Fig 1. Normal Brg1 protein levels are essential for blastula gene expression and survival.

(A) Target sites of antisense Morpholinos on Xenopus Brg1 mRNAs. Start codon in capital letters; sequence mismatches between Xenopus species are labeled in red. (B) Radial injections of BMO1 (30ng/embryo) and BMO2 (60ng/embryo) in X. tropicalis embryos cause embryonic death from gastrulation stages on (n = 8 biological experiments), while CoMO (60ng/embryo) injected embryos survived beyond hatching stage. Please note that the majority of BMO2 injected embryos die during neurulation. The death counts were recorded at the indicated color-coded stages.
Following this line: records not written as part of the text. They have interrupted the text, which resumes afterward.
(** C6. One invocation of [applyTranslation] writes at most once, and only
    to the resolved target: when the count is greater than zero the world
    differs from the initial one by that single write (one more entry in
    the journal, the new content at that path); when the count is zero,
    and also when the call throws, the world is the initial one. *)
Theorem single_write opencodeDir config relativeFilePath w :
  match applyTranslation opencodeDir config relativeFilePath w with
  | Return r w' =>
      (0 < ApplicationResult.replacements r →
         ∃ targetFile content',
           or_else relativeFilePath (TranslationConfig.file config) = Some targetFile
           ∧ files w' = <[resolvePath opencodeDir targetFile := File content']> (files w)
           ∧ writes w' = writes w ++ [(resolvePath opencodeDir targetFile, content')]
           ∧ console w' = console w)
      ∧ (ApplicationResult.replacements r = 0 → w' = w)
      ∧ (writes w' ≠ writes w ↔ 0 < ApplicationResult.replacements r)
  | Throw e w' => w' = w
  end.
Proof.
  rewrite applyTranslation_cases.
  assert (∀ x : jsstring * jsstring, writes w ++ [x] ≠ writes w) as Hne.
  { intros x H. apply (f_equal length) in H. rewrite length_app in H.
    simpl in H. lia. }
  assert (∀ r, ApplicationResult.replacements r = 0 →
               (0 < ApplicationResult.replacements r →
                  ∃ targetFile content',
                    or_else relativeFilePath (TranslationConfig.file config)
                    = Some targetFile
                    ∧ files w = <[resolvePath opencodeDir targetFile := File content']> (files w)
                    ∧ writes w = writes w ++ [(resolvePath opencodeDir targetFile, content')]
                    ∧ console w = console w)
               ∧ (ApplicationResult.replacements r = 0 → w = w)
               ∧ (writes w ≠ writes w ↔ 0 < ApplicationResult.replacements r))
    as Hzero.
  { intros r Hr. split; [lia|]. split; [done|]. split; [done | lia]. }
  destruct (or_else _ _) as [[|c targetFile]|] eqn:Etarget; [by apply Hzero| |by apply Hzero].
  destruct (files w !! _) as [[content|]|]; [|done|by apply Hzero].
  destruct (replaceLoop _ _) as [|[content' n]]; [done|].
  case_bool_decide as Hn; [|apply Hzero; simpl; lia].
  simpl. split; [intros _; by eexists _, _|]. split; [lia|].
  split; [done|]. intros _. apply Hne.
Qed.

(** ** The path of the target file *)

(** A segment that normalization leaves alone: not empty, not [.] or
    [..], without separator. *)
Definition cleanSegment (seg : jsstring) : bool :=
  negb (bool_decide (seg = [])) && negb (bool_decide (seg = js "."))
  && negb (bool_decide (seg = js "..")) && negb (existsb (N.eqb SLASH) seg).

Definition relativePath (segs : list jsstring) : jsstring := joinWith SLASH segs.
Definition absolutePath (segs : list jsstring) : jsstring :=
  SLASH :: joinWith SLASH segs.

Section Paths.

Implicit Types (seg p : jsstring) (segs : list jsstring).

Lemma cleanSegment_spec seg :
  cleanSegment seg = true →
  seg ≠ [] ∧ seg ≠ js "." ∧ seg ≠ js ".." ∧ SLASH ∉ seg.
Proof.
  unfold cleanSegment. rewrite !andb_true_iff, !negb_true_iff.
  intros [[[H1 H2] H3] H4].
  apply bool_decide_eq_false in H1, H2, H3.
  repeat split; try done.
  intros Hin. apply not_true_iff_false in H4. apply H4.
  apply existsb_exists. exists SLASH. split; [by apply list_elem_of_In|].
  apply N.eqb_refl.
Qed.

Lemma split_segment seg : SLASH ∉ seg → split SLASH seg = [seg].
Proof.
  induction seg as [|c seg IH]; [done|].
  intros [Hc Hseg]%not_elem_of_cons. cbn [split].
  rewrite (proj2 (N.eqb_neq c SLASH)) by done. by rewrite IH.
Qed.

Lemma split_separator seg p :
  SLASH ∉ seg → split SLASH (seg ++ SLASH :: p) = seg :: split SLASH p.
Proof.
  induction seg as [|c seg IH]; intros Hseg.
  - cbn [app split]. by rewrite N.eqb_refl.
  - apply not_elem_of_cons in Hseg as [Hc Hseg]. cbn [app split].
    rewrite (proj2 (N.eqb_neq c SLASH)) by done. by rewrite IH.
Qed.

Lemma split_joinWith segs :
  segs ≠ [] → Forall (λ seg, SLASH ∉ seg) segs →
  split SLASH (joinWith SLASH segs) = segs.
Proof.
  destruct segs as [|x xs]; [done|]. intros _. revert x.
  induction xs as [|y ys IH]; intros x Hall.
  - apply Forall_cons in Hall as [Hx _]. cbn. rewrite app_nil_r.
    by apply split_segment.
  - apply Forall_cons in Hall as [Hx Hall].
    change (joinWith SLASH (x :: y :: ys))
      with (x ++ SLASH :: joinWith SLASH (y :: ys)).
    rewrite split_separator by done. by rewrite IH.
Qed.

Lemma joinWith_app segs1 segs2 :
  segs1 ≠ [] →
  joinWith SLASH (segs1 ++ segs2)
  = joinWith SLASH segs1 ++ flat_map (cons SLASH) segs2.
Proof.
  destruct segs1 as [|x xs]; [done|]. intros _. cbn.
  by rewrite flat_map_app, app_assoc.
Qed.

Lemma normalizeSegments_clean allowAboveRoot res segs :
  forallb cleanSegment segs = true →
  normalizeSegments allowAboveRoot res segs = rev res ++ segs.
Proof.
  revert res. induction segs as [|seg segs IH]; intros res; cbn [forallb].
  - intros _. by rewrite app_nil_r.
  - intros [Hseg Hsegs]%andb_true_iff.
    destruct (cleanSegment_spec _ Hseg) as (H1 & H2 & H3 & _).
    cbn [normalizeSegments].
    rewrite !bool_decide_eq_false_2 by done. cbn [orb].
    rewrite IH by done. cbn [rev]. by rewrite <- app_assoc.
Qed.

Lemma forallb_clean_no_separator segs :
  forallb cleanSegment segs = true → Forall (λ seg, SLASH ∉ seg) segs.
Proof.
  rewrite forallb_forall, Forall_forall. intros H seg Hin.
  apply cleanSegment_spec, H. by apply list_elem_of_In.
Qed.

(** A joined list of clean segments does not end with a separator, and
    does not start with one. *)
Lemma joinWith_last segs :
  segs ≠ [] → forallb cleanSegment segs = true →
  ∃ pre c, joinWith SLASH segs = pre ++ [c] ∧ c ≠ SLASH.
Proof.
  destruct segs as [|x xs]; [done|]. intros _. revert x.
  induction xs as [|y ys IH]; intros x; cbn [forallb].
  - intros [Hx _]%andb_true_iff.
    destruct (cleanSegment_spec _ Hx) as (H1 & _ & _ & H4).
    cbn. rewrite app_nil_r.
    destruct x as [|c x _] using rev_ind; [done|].
    exists x, c. split; [done|]. intros ->. apply H4.
    apply elem_of_app. right. by apply list_elem_of_singleton.
  - intros [Hx Hrest]%andb_true_iff.
    destruct (IH y Hrest) as (pre & c & E & Hc).
    change (joinWith SLASH (x :: y :: ys))
      with (x ++ SLASH :: joinWith SLASH (y :: ys)).
    rewrite E. exists (x ++ SLASH :: pre), c. split; [|done].
    by rewrite <- app_assoc.
Qed.

Lemma joinWith_head segs :
  segs ≠ [] → forallb cleanSegment segs = true →
  ∃ c p, joinWith SLASH segs = c :: p ∧ c ≠ SLASH.
Proof.
  destruct segs as [|x xs]; [done|]. intros _. cbn [forallb].
  intros [Hx _]%andb_true_iff.
  destruct (cleanSegment_spec _ Hx) as (H1 & _ & _ & H4).
  destruct x as [|c x]; [done|]. exists c, (x ++ flat_map (cons SLASH) xs).
  split; [done|]. intros ->. apply H4. by left.
Qed.

(** Joining a clean absolute directory with a clean relative path puts
    the segments one after the other. *)
Lemma path_join_clean dsegs tsegs :
  forallb cleanSegment dsegs = true → forallb cleanSegment tsegs = true →
  tsegs ≠ [] →
  path_join [absolutePath dsegs; relativePath tsegs]
  = absolutePath (dsegs ++ tsegs).
Proof.
  intros Hd Ht Hne.
  destruct (joinWith_head tsegs Hne Ht) as (c0 & p0 & Ehead & _).
  destruct (joinWith_last tsegs Hne Ht) as (pre & c & Elast & Hc).
  unfold path_join, absolutePath, relativePath.
  rewrite Ehead. cbn [filter list_filter].
  rewrite !decide_True by done. rewrite <- Ehead.
  cbn [joinWith flat_map]. rewrite app_nil_r.
  cbn [app]. unfold path_normalize.
  rewrite N.eqb_refl. cbn [negb].
  assert (last (SLASH :: joinWith SLASH dsegs ++ SLASH :: joinWith SLASH tsegs)
          = Some c) as ->.
  { rewrite Elast.
    change (SLASH :: joinWith SLASH dsegs ++ SLASH :: pre ++ [c])
      with ((SLASH :: joinWith SLASH dsegs ++ SLASH :: pre) ++ [c])
      || replace (SLASH :: joinWith SLASH dsegs ++ SLASH :: pre ++ [c])
           with ((SLASH :: joinWith SLASH dsegs ++ SLASH :: pre) ++ [c])
           by (cbn; by rewrite <- app_assoc).
    apply last_snoc. }
  rewrite bool_decide_eq_false_2 by congruence.
  assert (normalizeString
            (SLASH :: joinWith SLASH dsegs ++ SLASH :: joinWith SLASH tsegs) false
          = joinWith SLASH (dsegs ++ tsegs)) as ->.
  { unfold normalizeString. f_equal. cbn [split]. rewrite N.eqb_refl.
    cbn [normalizeSegments bool_decide decide_rel]. 
    rewrite bool_decide_eq_true_2 by done. cbn [orb].
    destruct dsegs as [|d dsegs].
    - cbn [joinWith app split]. rewrite N.eqb_refl.
      cbn [normalizeSegments]. rewrite bool_decide_eq_true_2 by done. cbn [orb].
      rewrite split_joinWith by (done || by apply forallb_clean_no_separator).
      by rewrite normalizeSegments_clean.
    - replace (joinWith SLASH (d :: dsegs) ++ SLASH :: joinWith SLASH tsegs)
        with (joinWith SLASH ((d :: dsegs) ++ tsegs)).
      + rewrite split_joinWith.
        * rewrite normalizeSegments_clean; [done|].
          rewrite forallb_app. by rewrite Hd, Ht.
        * done.
        * apply forallb_clean_no_separator. rewrite forallb_app. by rewrite Hd, Ht.
      + rewrite joinWith_app by done. f_equal.
        destruct tsegs as [|t tsegs]; [done|]. done. }
  destruct (joinWith SLASH (dsegs ++ tsegs)) eqn:E; [|done].
  exfalso. destruct dsegs as [|d dsegs].
  - cbn [app] in E. congruence.
  - destruct (joinWith_head (d :: dsegs) ltac:(done) Hd) as (c1 & p1 & E1 & _).
    rewrite joinWith_app, E1 in E by done. done.
Qed.

(** Nesting a clean relative path under [packages/opencode]. *)
Lemma path_join_nest tsegs :
  forallb cleanSegment tsegs = true → tsegs ≠ [] →
  path_join [js "packages"; js "opencode"; relativePath tsegs]
  = relativePath (js "packages" :: js "opencode" :: tsegs).
Proof.
  intros Ht Hne.
  destruct (joinWith_head tsegs Hne Ht) as (c0 & p0 & Ehead & _).
  assert (forallb cleanSegment (js "packages" :: js "opencode" :: tsegs) = true)
    as Hall by (cbn [forallb]; by rewrite Ht).
  destruct (joinWith_last (js "packages" :: js "opencode" :: tsegs)
              ltac:(done) Hall) as (pre & c & Elast & Hc).
  unfold path_join, relativePath.
  rewrite Ehead. cbn [filter list_filter].
  rewrite !decide_True by done. rewrite <- Ehead.
  assert (joinWith SLASH [js "packages"; js "opencode"; joinWith SLASH tsegs]
          = joinWith SLASH (js "packages" :: js "opencode" :: tsegs)) as ->.
  { cbn [joinWith flat_map]. rewrite app_nil_r. f_equal. f_equal.
    destruct tsegs as [|t tsegs]; [done|]. done. }
  unfold path_normalize.
  destruct (joinWith SLASH (js "packages" :: js "opencode" :: tsegs))
    as [|c1 p1] eqn:E; [done|].
  assert ((c1 =? SLASH)%N = false) as ->.
  { cbn in E. injection E as <- _. done. }
  rewrite <- E. cbn [negb].
  assert (last (joinWith SLASH (js "packages" :: js "opencode" :: tsegs)) = Some c)
    as -> by (rewrite E, Elast; apply last_snoc).
  rewrite bool_decide_eq_false_2 by congruence.
  unfold normalizeString.
  rewrite split_joinWith by (done || by apply forallb_clean_no_separator).
  rewrite normalizeSegments_clean by done. cbn [rev app].
  by rewrite E.
Qed.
NF9: late blastula; NF15: neural fold stage; NF22: late neurula; NF36: hatching. (C) Western Blot analysis of unmanipulated or radially injected X. tropicalis embryos at late blastula stage (NF9). Brg1 protein levels were quantified relative to α-tubulin and normalized to CoMO-injections. BMO1 injected embryos had a mean Brg1 protein level of 0.48, while BMO2 injected embryos had a mean Brg1 protein level of 0.6 (n = 8 experiments). (D) Pie-diagram of the microarray analysis comparing CoMO and BMO1 morphant X. tropicalis at NF9 (averaged from four independent experiments). At this stage, 10216 mRNAs classified the active gene pool; 91.4% of these were unaffected, 6.5% were down- and 2.1% were upregulated by Brg1 protein knockdown (lfdr > 0.2). (E) Validation of the responders from the GO-term “nervous system development” by qRT/PCR (n = 8 independent experiments). Asterisks mark genes, which were significantly downregulated in the qRT/PCR analysis (p-value < 0.05).